### YOUR INSTRUCTIONS
Find and copy every line in the records that includes the string "repeat".

### EXERCISE INPUTS
(** ** Series keys tell label sets apart *)

(** [s.split(c)] *)
Fixpoint split (c : Ascii.ascii) (s : string) : list string :=
  match s with
  | EmptyString => [EmptyString]
  | String a s' =>
      if Ascii.eqb a c then EmptyString :: split c s'
      else match split c s' with p :: ps => String a p :: ps | [] => [String a EmptyString] end
  end.
Fixpoint free (c : Ascii.ascii) (s : string) : bool :=
  match s with
  | EmptyString => true
  | String a s' => negb (Ascii.eqb a c) && free c s'
  end.

Lemma split_free c s : free c s = true → split c s = [s].
Proof.
  induction s as [|a s IH]; simpl; [done|]. destruct (Ascii.eqb a c); simpl; [done|].
  intros Hs. by rewrite IH.
Qed.
Lemma split_sep c p s : free c p = true → split c (p +:+ String c s) = p :: split c s.
Proof.
  induction p as [|a p IH]; simpl; [by rewrite Ascii.eqb_refl|].
  destruct (Ascii.eqb a c); simpl; [done|]. intros Hp. by rewrite IH.
Qed.
Lemma free_app c p s : free c (p +:+ s) = free c p && free c s.
Proof. induction p as [|a p IH]; simpl; [done|]. by rewrite IH, andb_assoc. Qed.
Lemma split_concat c ps :
  ps ≠ [] → Forall (λ p, free c p = true) ps → split c (String.concat (String c EmptyString) ps) = ps.
Proof.
  intros Hne Hps. induction Hps as [|p ps Hp Hps IH]; [done|].
  destruct ps as [|q ps]; [by apply split_free|].
  change (String.concat (String c EmptyString) (p :: q :: ps)) with
    (p +:+ String c (String.concat (String c EmptyString) (q :: ps))).
  rewrite split_sep by done. by rewrite IH.
Qed.

(** Reading a key back. *)
Definition parse_item (s : string) : option (string * string) :=
  match split "="%char s with [k; v] => Some (k, v) | _ => None end.
Definition parse_labels (s : string) : list (string * string) := omap parse_item (split ","%char s).

(** Neither separator occurs in a label's name or value. *)
Definition clean (s : string) : bool := free ","%char s && free "="%char s.
Definition clean_labels (l : odict string) : Prop := Forall (λ kv, clean kv.1 = true ∧ clean kv.2 = true) l.

Lemma sorted_items_perm l : sorted_items l ≡ₚ l.
Proof. apply merge_sort_Permutation. Qed.
Lemma parse_item_text k v : clean k = true → clean v = true → parse_item (label_text (k, v)) = Some (k, v).
Proof.
  unfold clean, parse_item, label_text; simpl. intros [_ Hk]%andb_true_iff [_ Hv]%andb_true_iff.
  change ("=" +:+ v) with (String "="%char v). rewrite split_sep by done. by rewrite split_free.
Qed.
Lemma label_text_free k v : clean k = true → clean v = true → free ","%char (label_text (k, v)) = true.
Proof.
  unfold clean, label_text; simpl. intros [Hk _]%andb_true_iff [Hv _]%andb_true_iff.
  rewrite !free_app, Hk, Hv. done.
Qed.

Lemma parse_serialize l : clean_labels l → l ≠ [] → parse_labels (serialize_labels l) = sorted_items l.
Proof.
  intros Hl Hne. assert (clean_labels (sorted_items l)) as Hs
    by (eapply Permutation_Forall; [symmetry; apply sorted_items_perm|done]).
  assert (sorted_items l ≠ []) as Hsne.
  { intros E. pose proof (sorted_items_perm l) as Hp. rewrite E in Hp. by apply Permutation_nil_l in Hp. }
  unfold serialize_labels, parse_labels. destruct l as [|kv l]; [done|].
  rewrite split_concat.
  - clear Hsne. induction Hs as [|[k v] items [Hk Hv] _ IH]; csimpl; [done|].
    by rewrite parse_item_text, IH.
  - by destruct (sorted_items _).
  - apply Forall_map. eapply Forall_impl; [exact Hs|]. intros [k v] [Hk Hv]. by apply label_text_free.
Qed.
Lemma serialize_not_default l : l ≠ [] → free "="%char (serialize_labels l) = false.
Proof.
  intros Hne. unfold serialize_labels. destruct l as [|kv l]; [done|].
  pose proof (sorted_items_perm (kv :: l)) as Hp. destruct (sorted_items _) as [|[k v] items].
  { by apply Permutation_nil_l in Hp. }
  unfold label_text; simpl. destruct items; simpl; rewrite !free_app; simpl; by rewrite andb_false_r.
Qed.
Lemma scan_plain s st field rest row rows :
  (st = Start ∨ st = Plain) → has_special s = false →
  csv_scan (s +:+ rest) st field row rows =
  csv_scan rest (match s with EmptyString => st | _ => Plain end) (field +:+ s) row rows.
Proof.
  revert st field. induction s as [|c s IH]; intros st field Hst Hs; [by rewrite str_app_nil|].
  cbn [has_special] in Hs. apply orb_false_iff in Hs as [(H1 & H2 & H3)%special_cases Hs].
  rewrite str_cons_app. cbn [csv_scan]. rewrite H1, H2, H3.
  assert (Hp : csv_scan (s +:+ rest) Plain (field +:+ String c "") row rows =
               csv_scan rest Plain (field +:+ String c s) row rows).
  { rewrite IH by tauto. rewrite str_app_assoc. by destruct s. }
  by destruct Hst as [-> | ->].
Qed.

(** A field and what ends it. *)
Lemma scan_field f d rest row rows :
  d = comma ∨ d = carriage →
  csv_scan (field_text f +:+ String d rest) Start "" row rows =
  csv_scan rest (if Ascii.eqb d comma then Start else LineEnd) "" (row ++ [f]) rows.
Proof.
  intros Hd. unfold field_text. destruct (has_special f) eqn:Hf.
  - unfold quoted. rewrite str_cons_app. cbn [csv_scan]. rewrite Ascii.eqb_refl. cbn.
    rewrite str_app_assoc. rewrite str_cons_app. rewrite scan_quoted. destruct Hd as [-> | ->]; done.
  - rewrite (scan_plain f Start) by auto. destruct f as [|c f]; destruct Hd as [-> | ->]; done.
Qed.

Lemma scan_fields f fs rest row rows :
  csv_scan (String.concat "," (map field_text (f :: fs)) +:+ crlf +:+ rest) Start "" row rows =
  csv_scan rest Start "" [] (rows ++ [row ++ f :: fs]).
Proof.
  revert f row. induction fs as [|g fs IH]; intros f row.
  - cbn [map String.concat]. unfold crlf. rewrite str_cons_app. rewrite scan_field by auto. done.
  - change (String.concat "," (map field_text (f :: g :: fs))) with
      (field_text f +:+ String comma (String.concat "," (map field_text (g :: fs)))).
    rewrite str_app_assoc, str_cons_app, scan_field by auto. rewrite Ascii.eqb_refl. cbv iota.
    rewrite IH. by rewrite <-app_assoc.
Qed.

Lemma scan_row row rest rows :
  row ≠ [] → csv_scan (writerow row +:+ rest) Start "" [] rows = csv_scan rest Start "" [] (rows ++ [row]).
Proof.
  intros Hne. destruct row as [|f fs]; [done|]. unfold writerow.
  destruct f as [|c f], fs as [|g fs]; [done|..]; rewrite str_app_assoc; apply scan_fields.
Qed.

(** What [csv.writer] writes is read back exactly, whatever the fields contain. *)
Theorem csv_roundtrip rows :
  Forall (λ row, row ≠ []) rows → csv_read (csv_text rows) = Some rows.
Proof.
  intros Hrows. unfold csv_read, csv_text.
  assert (∀ before, csv_scan (String.concat "" (map writerow rows)) Start "" [] before = Some (before ++ rows)) as H.
  { induction Hrows as [|row rows Hrow Hrows IH]; intros before.
    - simpl. by rewrite app_nil_r.
    - assert (String.concat "" (map writerow (row :: rows)) =
              writerow row +:+ String.concat "" (map writerow rows)) as ->.
      { destruct rows; simpl; [by rewrite str_app_nil|done]. }
      rewrite scan_row by done. rewrite IH. by rewrite <-app_assoc. }
  apply H.
Qed.

Section exported.
Context (num_text : num → string).

(** A field of a row that is read, found by its heading. *)
Definition cell (heading row : list string) (column : string) : option string := dget (zip heading row) column.
(** A text reads as a table with these columns, whose rows are the items in
    order. *)
Definition reads_as {A} (text : string) (items : list A) (columns : odict (A → string)) : Prop :=
  ∃ heading rows, csv_read text = Some (heading :: rows) ∧ heading = dkeys columns ∧
    Forall (λ row, length row = length heading) rows ∧
    ∀ c g, dget columns c = Some g → (λ row, cell heading row c) <$> rows = Some ∘ g <$> items.

Lemma reads_rows {A} (columns : odict (A → string)) (to_row : A → list string) items :
  columns ≠ [] → (∀ x, to_row x = (λ cg, cg.2 x) <$> columns) →
  reads_as (csv_text (dkeys columns :: (to_row <$> items))) items columns.
Proof.
  intros Hne Hrow. exists (dkeys columns), (to_row <$> items). split_and!; [|done| |].
  - apply csv_roundtrip. constructor; [by destruct columns as [|[]]|].
    apply Forall_fmap, Forall_true. intros x. simpl. rewrite Hrow. by destruct columns.
  - apply Forall_fmap, Forall_true. intros x. simpl. rewrite Hrow. unfold dkeys. by rewrite !length_fmap.
  - intros c g Hg. rewrite <-list_fmap_compose. apply list_fmap_ext. intros _ x _. simpl. rewrite Hrow.
    unfold cell, dkeys. clear Hne Hrow. revert Hg. induction columns as [|[c' g'] columns IH]; csimpl; [done|].
    case_decide; [by intros [= <-]|done].
Qed.

(** The data points of families, each with its family and its series' key. *)
Definition data_points (families : list MetricFamily) : list (MetricFamily * string * MetricPoint) :=
  f ← families; km ← mf_metrics f; pt ← mt_points km.2; [(f, km.1, pt)].
Lemma metric_rows_points families :
  metric_rows num_text families = (λ x, point_row num_text x.1.1 x.1.2 x.2) <$> data_points families.
Proof.
  unfold metric_rows, data_points. induction families as [|f families IH]; csimpl; [done|].
  rewrite fmap_app, <-IH. f_equal. induction (mf_metrics f) as [|km ms IHm]; csimpl; [done|].
  rewrite fmap_app, <-IHm. f_equal. induction (mt_points km.2) as [|pt pts IHp]; csimpl; [done|]. by rewrite <-IHp.
Qed.

(** C40: The CSV exports can be read back, whatever the texts contain: under each
    heading there is that field of every span, alert or data point, in order,
    and there are no other rows and no other columns; a missing end time or
    parent reads as the empty text. *)
Theorem csv_exports_readable spans alerts families :
  reads_as (csv_export_spans spans) spans
    [("SpanID", span_id); ("TraceID", trace_id); ("Name", span_name); ("StartTime", start_time);
     ("EndTime", λ s, default "" (end_time s)); ("ParentSpanID", λ s, default "" (parent_span_id s))] ∧
  reads_as (csv_export_alerts alerts) alerts
    [("RuleName", al_rule_name); ("Severity", al_severity); ("Message", al_message); ("Timestamp", al_timestamp)] ∧
  reads_as (csv_export_metrics num_text families) (data_points families)
    [("FamilyName", λ x, mf_name x.1.1); ("MetricType", λ x, mf_metric_type x.1.1); ("MetricKey", λ x, x.1.2);
     ("Timestamp", λ x, mp_timestamp x.2); ("Value", λ x, num_text (mp_value x.2))].
Proof.
  split_and!.
  - by eapply (reads_rows [("SpanID", _); ("TraceID", _); ("Name", _); ("StartTime", _); ("EndTime", _);
      ("ParentSpanID", _)] span_row).
  - by eapply (reads_rows [("RuleName", _); ("Severity", _); ("Message", _); ("Timestamp", _)] alert_row).
  - unfold csv_export_metrics. rewrite metric_rows_points.
    by eapply (reads_rows [("FamilyName", _); ("MetricType", _); ("MetricKey", _); ("Timestamp", _); ("Value", _)]).
Qed.

Lemma alert_roundtrip a :
  alert_from_dict (alert_to_dict a) = Ok a ∧ json_ok (VDict (alert_to_dict a)) = true.
Proof. split; [|done]. unfold alert_from_dict, alert_to_dict. read_dict. by destruct a. Qed.

Lemma family_json f : json_ok (VDict (family_to_dict f)) = true.
Proof.
  assert (∀ p, json_ok (VDict (point_to_dict p)) = true) as Hp.
  { intros p. unfold point_to_dict, str_dict. rewrite !json_dict_cons, json_dict_nil.
    rewrite json_dict_map. change (forallb (λ _, true) (mp_labels p) && true = true).
    rewrite andb_true_r. apply forallb_Forall_true, Forall_true. done. }
  assert (∀ m, json_ok (VDict (metric_to_dict m)) = true) as Hm.
  { intros m. unfold metric_to_dict. cbn [app]. rewrite !json_dict_cons.
    replace (json_ok (VList (map (λ p, VDict (point_to_dict p)) (mt_points m)))) with true.
    2:{ symmetry. apply forallb_Forall_true, Forall_map, Forall_true. done. }
    destruct (mt_class m); cbn [app]; rewrite !json_dict_cons; [done..|].
    replace (json_ok (VList (map VNum buckets))) with true; [done|].
    symmetry. apply forallb_Forall_true, Forall_map, Forall_true. done. }
  unfold family_to_dict. rewrite !json_dict_cons.
  rewrite (json_dict_map (λ m, VDict (metric_to_dict m))).
  rewrite (proj2 (forallb_Forall_true _ (mf_metrics f))); [done|]. apply Forall_true. intros km. apply Hm.
Qed.

(** The JSON exports of spans and alerts are lossless: they never fail on JSON
    metadata, and reading them back gives the same spans and alerts.  Metrics
    can always be exported. *)
Theorem json_exports_lossless spans alerts families :
  Forall (λ s, json_ok (VDict (span_metadata s)) = true) spans →
  (∃ j l, json_export_spans spans = Ok j ∧ loads j = VList l ∧
     omapM (λ v, let? d := as_dict v in span_from_dict d) l = Ok spans) ∧
  (∃ j l, json_export_alerts alerts = Ok j ∧ loads j = VList l ∧
     omapM (λ v, let? d := as_dict v in alert_from_dict d) l = Ok alerts) ∧
  ∃ j, json_export_metrics families = Ok j.
Proof.
  intros Hs. unfold json_export_spans, json_export_alerts, json_export_metrics, dumps.
  assert (∀ {A} (f : A → odict pyval) l, Forall (λ x, json_ok (VDict (f x)) = true) l →
            json_ok (VList (map (λ x, VDict (f x)) l)) = true) as Hlist.
  { intros A f l Hl. apply forallb_Forall_true, Forall_map. done. }
  rewrite !Hlist.
  - split_and!; [eexists _, _; split_and!; [done..|]|eexists _, _; split_and!; [done..|]|by eexists].
    + apply omapM_Ok. eapply Forall_impl; [exact Hs|]. intros s H. cbn [as_dict obind]. by apply span_roundtrip.
    + apply omapM_Ok, Forall_true. intros a. cbn [as_dict obind]. apply alert_roundtrip.
  - apply Forall_true, family_json.
  - apply Forall_true. intros a. apply alert_roundtrip.
  - eapply Forall_impl; [exact Hs|]. intros s H. by apply span_roundtrip.
Qed.
End exported.

(** * Examples *)
Definition awkward_rows : list (list string) :=
  [["a,b"; String quote "q"; ""]; [""]; ["x" +:+ crlf +:+ "y"; "plain"]].
Lemma csv_roundtrip_witness : csv_read (csv_text awkward_rows) = Some awkward_rows.
Proof. apply (csv_roundtrip awkward_rows). repeat constructor; discriminate. Defined.

Definition exported_span : Span := {|
  span_id := "1"; trace_id := "t"; span_name := "a,b"; start_time := "2026-01-01"; end_time := None;
  parent_span_id := None; span_metadata := [("status", VStr "Succeeded")] |}.
Lemma json_exports_lossless_witness :
  ∃ j l, json_export_spans [exported_span] = Ok j ∧ loads j = VList l ∧
    omapM (λ v, let? d := as_dict v in span_from_dict d) l = Ok [exported_span].
Proof. apply (json_exports_lossless [exported_span] [] []). repeat constructor. Defined.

### RESULT OF THE TASK
Proof. apply (csv_roundtrip awkward_rows). repeat constructor; discriminate. Defined.
Proof. apply (json_exports_lossless [exported_span] [] []). repeat constructor. Defined.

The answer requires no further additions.